BEGIN Given records

(** C7.  [String] renders a descriptor as the description quoted, a space,
    and in parentheses the address and port joined as host and port, a
    slash, the protocol and the family.  The quoting is Go's [%q], which puts
    plain text between double quotes as it is.  The joining puts an address
    that is not IPv4 in brackets and an empty one before a bare colon and
    port.  The family adds nothing when none is set.  The four examples of the
    specification render to their strings, byte for byte. *)
Theorem LocalPort_String_render :
  (forall lp,
     LocalPort_String lp
     = strconv.Quote isPrintTable (lp_Description lp) ++ " ("
       ++ net.JoinHostPort (lp_IP lp) (strconv.Itoa (lp_Port lp))
       ++ "/" ++ lp_Protocol lp ++ lp_IPFamily lp ++ ")")
  /\ (forall desc, plain desc = true ->
      strconv.Quote isPrintTable desc = quoted desc)
  /\ (forall port, net.JoinHostPort "" port = ":" ++ port)
  /\ (forall host port ip,
        net.ParseIP host = Some ip -> ~ isIPv4 ip ->
        net.JoinHostPort host port = "[" ++ host ++ "]:" ++ port)
  /\ (forall host port,
        contains_byte ":" host = false ->
        net.JoinHostPort host port = host ++ ":" ++ port)
  /\ (forall lp,
        lp_IPFamily lp = "" ->
        LocalPort_String lp
        = strconv.Quote isPrintTable (lp_Description lp) ++ " ("
          ++ net.JoinHostPort (lp_IP lp) (strconv.Itoa (lp_Port lp))
          ++ "/" ++ lp_Protocol lp ++ ")")
  /\ LocalPort_String (mkLocalPort "IPv4 UDP" "1.2.3.4" "" 9999 "udp")
     = quoted "IPv4 UDP" ++ " (1.2.3.4:9999/udp)"
  /\ LocalPort_String (mkLocalPort "IPv6 TCP" "2001:db8::1" "" 80 "tcp")
     = quoted "IPv6 TCP" ++ " ([2001:db8::1]:80/tcp)"
  /\ LocalPort_String
       (mkLocalPort "IPv4 TCP, all addresses" "" "4" 1053 "tcp")
     = quoted "IPv4 TCP, all addresses" ++ " (:1053/tcp4)"
  /\ LocalPort_String
       (mkLocalPort "No ip family TCP, all addresses" "" "" 80 "tcp")
     = quoted "No ip family TCP, all addresses" ++ " (:80/tcp)".
Proof.
  assert (shape : forall lp,
     LocalPort_String lp
     = strconv.Quote isPrintTable (lp_Description lp) ++ " ("
       ++ net.JoinHostPort (lp_IP lp) (strconv.Itoa (lp_Port lp))
       ++ "/" ++ lp_Protocol lp ++ lp_IPFamily lp ++ ")") by reflexivity.
  split; [exact shape |].
  split; [exact Quote_plain |].
  split; [reflexivity |].
  split.
  { intros host port ip Hp Hn. unfold net.JoinHostPort.
    now rewrite (ParseIP_colon _ _ Hp Hn). }
  split.
  { intros host port H. unfold net.JoinHostPort. now rewrite H. }
  split.
  { intros lp H. rewrite shape, H. reflexivity. }
  repeat split; reflexivity.
Qed.

(** *** IPv4-mapped addresses *)

Lemma IPv4Mapped_isIPv4 (ip : net.IP) : IPv4Mapped ip -> isIPv4 ip.
Proof.
  intros [Hlen Hpre]. unfold isIPv4.
  do 16 (destruct ip as [| ? ip]; [discriminate Hlen |]).
  destruct ip; [| discriminate Hlen].
  injection Hpre as -> -> -> -> -> -> -> -> -> -> -> ->.
  discriminate.
Qed.

Lemma contains_nonempty (c : ascii) (s : string) :
  contains_byte c s = true -> s <> "".
Proof. now destruct s. Qed.

(** C10.  A literal in colon form that reads as an IPv4-mapped address, such
    as "::ffff:1.2.3.4", counts as IPv4: with the family "6" construction
    fails with the AddressFamilyMismatch error, and with the family "4" or
    with none it succeeds (the protocol being one of the supported ones). *)
Theorem NewLocalPort_IPv4_mapped desc ip port protocol :
  supported protocol -> IPv4MappedLiteral ip ->
  fails_with (AddressFamilyMismatch ip IPv6)
    (NewLocalPort desc ip IPv6 port protocol)
  /\ NewLocalPort desc ip IPv4 port protocol
     = (Some (mkLocalPort desc ip IPv4 port protocol), None)
  /\ NewLocalPort desc ip "" port protocol
     = (Some (mkLocalPort desc ip "" port protocol), None).
Proof.
  intros Hs (Hc & parsedIP & Hp & Hm).
  pose proof (IPv4Mapped_isIPv4 _ Hm) as H4.
  pose proof (contains_nonempty _ _ Hc) as Hne.
  assert (F4 : family_tag IPv4) by (unfold family_tag, IPv4; auto).
  assert (F6 : family_tag IPv6) by (unfold family_tag, IPv6; auto).
  assert (F0 : family_tag "") by (unfold family_tag; auto).
  rewrite (NewLocalPort_checked _ _ _ _ _ Hs F6),
    (NewLocalPort_checked _ _ _ _ _ Hs F4),
    (NewLocalPort_checked _ _ _ _ _ Hs F0).
  rewrite (checked_contradicts ip IPv6 parsedIP Hne Hp).
  2:{ right. now split. }
  rewrite (checked_matches ip IPv4 parsedIP Hp).
  2:{ right. left. now split. }
  rewrite (checked_matches ip "" parsedIP Hp).
  2:{ now left. }
  split; [| split; reflexivity].
  eexists. split; reflexivity.
Qed.

(** *** The table of [TestLocalPortString]

    The thirteen cases of [port_test.go]: the eight that construct render to
    the expected string, the five others return an error and no descriptor. *)

Example TestLocalPortString :
  rendered (NewLocalPort "IPv4 UDP" "1.2.3.4" "" 9999 "udp")
  = Some (quoted "IPv4 UDP" ++ " (1.2.3.4:9999/udp)")
  /\ rendered (NewLocalPort "IPv4 TCP" "5.6.7.8" "" 1053 "tcp")
     = Some (quoted "IPv4 TCP" ++ " (5.6.7.8:1053/tcp)")
  /\ rendered (NewLocalPort "IPv6 TCP" "2001:db8::1" "" 80 "tcp")
     = Some (quoted "IPv6 TCP" ++ " ([2001:db8::1]:80/tcp)")
  /\ rendered (NewLocalPort "IPv4 SCTP" "9.10.11.12" "" 7777 "sctp")
     = Some (quoted "IPv4 SCTP" ++ " (9.10.11.12:7777/sctp)")
  /\ rendered (NewLocalPort "IPv6 SCTP" "2001:db8::2" "" 80 "sctp")
     = Some (quoted "IPv6 SCTP" ++ " ([2001:db8::2]:80/sctp)")
  /\ rendered (NewLocalPort "IPv4 TCP, all addresses" "" IPv4 1053 "tcp")
     = Some (quoted "IPv4 TCP, all addresses" ++ " (:1053/tcp4)")
  /\ rendered (NewLocalPort "IPv6 TCP, all addresses" "" IPv6 80 "tcp")
     = Some (quoted "IPv6 TCP, all addresses" ++ " (:80/tcp6)")
  /\ rendered (NewLocalPort "No ip family TCP, all addresses" "" "" 80 "tcp")
     = Some (quoted "No ip family TCP, all addresses" ++ " (:80/tcp)")
  /\ refused (NewLocalPort "IP family mismatch" "2001:db8::2" IPv4 80 "sctp")
     = true
  /\ refused (NewLocalPort "IP family mismatch" "1.2.3.4" IPv6 80 "sctp")
     = true
  /\ refused (NewLocalPort "Unsupported protocol" "2001:db8::2" "" 80 "http")
     = true
  /\ refused (NewLocalPort "Invalid IP" "300" "" 80 "tcp") = true
  /\ refused (NewLocalPort "Invalid ip family" "" "5" 80 "tcp") = true.
Proof. repeat split; reflexivity. Qed.

(** ** Further properties of [port.go] *)

(** *** What [ParseIP] returns *)

Lemma ParseIP_scan_none (rest whole : string) :
  contains_byte "." rest = false -> contains_byte ":" rest = false ->
  net.ParseIP_scan rest whole = None.
Proof.
  induction rest as [| c rest IH]; simpl; [reflexivity |].
  intros Hd Hc. apply orb_false_elim in Hd as [Hd1 Hd2].
  apply orb_false_elim in Hc as [Hc1 Hc2].
  rewrite Hd1, Hc1. now apply IH.
Qed.

Lemma set_nat_length (ip : net.IP) (i : nat) (v : Z) :
  List.length (net.set_nat ip i v) = List.length ip.
Proof.
  revert i. induction ip as [| h t IH]; intros [| i]; simpl; auto.
Qed.

Lemma set_length (ip : net.IP) (i v : Z) :
  List.length (net.set ip i v) = List.length ip.
Proof. apply set_nat_length. Qed.

Lemma downto_length (count : nat) (lo : Z) (body : Z -> net.IP -> net.IP) :
  (forall j ip, List.length (body j ip) = List.length ip) ->
  forall ip, List.length (net.downto count lo body ip) = List.length ip.
Proof.
  intros Hb. induction count as [| k IH]; intros ip; simpl; [reflexivity |].
  now rewrite IH, Hb.
Qed.

Lemma parseIPv6_turn_length (st : net.v6state) :
  match net.parseIPv6_turn st with
  | inl None => True
  | inl (Some st') | inr st' =>
      List.length (net.v6_ip st') = List.length (net.v6_ip st)
  end.
Proof.
  destruct st as [ip ellipsis i s]. unfold net.parseIPv6_turn.
  destruct (net.xtoi s) as [[n c] ok].
  destruct (negb ok || (0xFFFF <? n)); [exact I |].
  assert (Hword : forall rest : string,
    match
      match rest with
      | EmptyString =>
          inl (Some (net.V6 (net.set (net.set ip i (net.byte (Z.shiftr n 8)))
                               (i + 1) (net.byte n)) ellipsis (i + 2) rest))
      | String c0 EmptyString => inl None
      | String c0 (String c1 s2 as s1) =>
          if negb (Ascii.eqb c0 ":") then inl None
          else if Ascii.eqb c1 ":" then
            if 0 <=? ellipsis then inl None
            else
              match s2 with
              | EmptyString =>
                  inl (Some (net.V6 (net.set (net.set ip i (net.byte (Z.shiftr n 8)))
                                       (i + 1) (net.byte n)) (i + 2) (i + 2) s2))
              | _ =>
                  inr (net.V6 (net.set (net.set ip i (net.byte (Z.shiftr n 8)))
                                 (i + 1) (net.byte n)) (i + 2) (i + 2) s2)
              end
          else
            inr (net.V6 (net.set (net.set ip i (net.byte (Z.shiftr n 8)))
                           (i + 1) (net.byte n)) ellipsis (i + 2) s1)
      end
    with
    | inl None => True
    | inl (Some st') | inr st' => List.length (net.v6_ip st') = List.length ip
    end).
  { intros rest. destruct rest as [| c0 [| c1 s2]]; simpl;
      rewrite ?set_length; auto.
    destruct (negb (Ascii.eqb c0 ":")); [exact I |].
    destruct (Ascii.eqb c1 ":"); simpl; rewrite ?set_length; auto.
    destruct (0 <=? ellipsis); [exact I |].
    destruct s2; simpl; now rewrite !set_length. }
  destruct (drop c s) as [| d rest] eqn:Ed; [apply (Hword EmptyString) |].
  destruct (Ascii.eqb_spec d ".") as [-> | Hd].
  - destruct ((ellipsis <? 0) && negb (i =? net.IPv6len - net.IPv4len));
      [exact I |].
    destruct (net.IPv6len <? i + net.IPv4len); [exact I |].
    destruct (net.parseIPv4 s); [| exact I].
    simpl. now rewrite !set_length.
  - pose proof (Hword (String d rest)) as H.
    destruct d as [[] [] [] [] [] [] [] []]; try exact H.
    now elim Hd.
Qed.

Lemma parseIPv6_loop_length (turns : nat) (st st' : net.v6state) :
  net.parseIPv6_loop turns st = Some st' ->
  List.length (net.v6_ip st') = List.length (net.v6_ip st).
Proof.
  revert st. induction turns as [| k IH]; intros st; simpl.
  - now intros [= <-].
  - destruct (net.v6_i st <? net.IPv6len); [| now intros [= <-]].
    pose proof (parseIPv6_turn_length st) as Ht.
    destruct (net.parseIPv6_turn st) as [[st1 |] | st1].
    + intros [= <-]. exact Ht.
    + discriminate.
    + intros H. rewrite (IH _ H). exact Ht.
Qed.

END Given records

• [How to complete this task]:
The lines above starting at the one that contains "Lemma downto_length (count" and ending at the one that contains "intros Hb. induction" must be transcribed exactly, and no other lines may appear.

• [Task solution]:
Lemma downto_length (count : nat) (lo : Z) (body : Z -> net.IP -> net.IP) :
  (forall j ip, List.length (body j ip) = List.length ip) ->
  forall ip, List.length (net.downto count lo body ip) = List.length ip.
Proof.
  intros Hb. induction count as [| k IH]; intros ip; simpl; [reflexivity |].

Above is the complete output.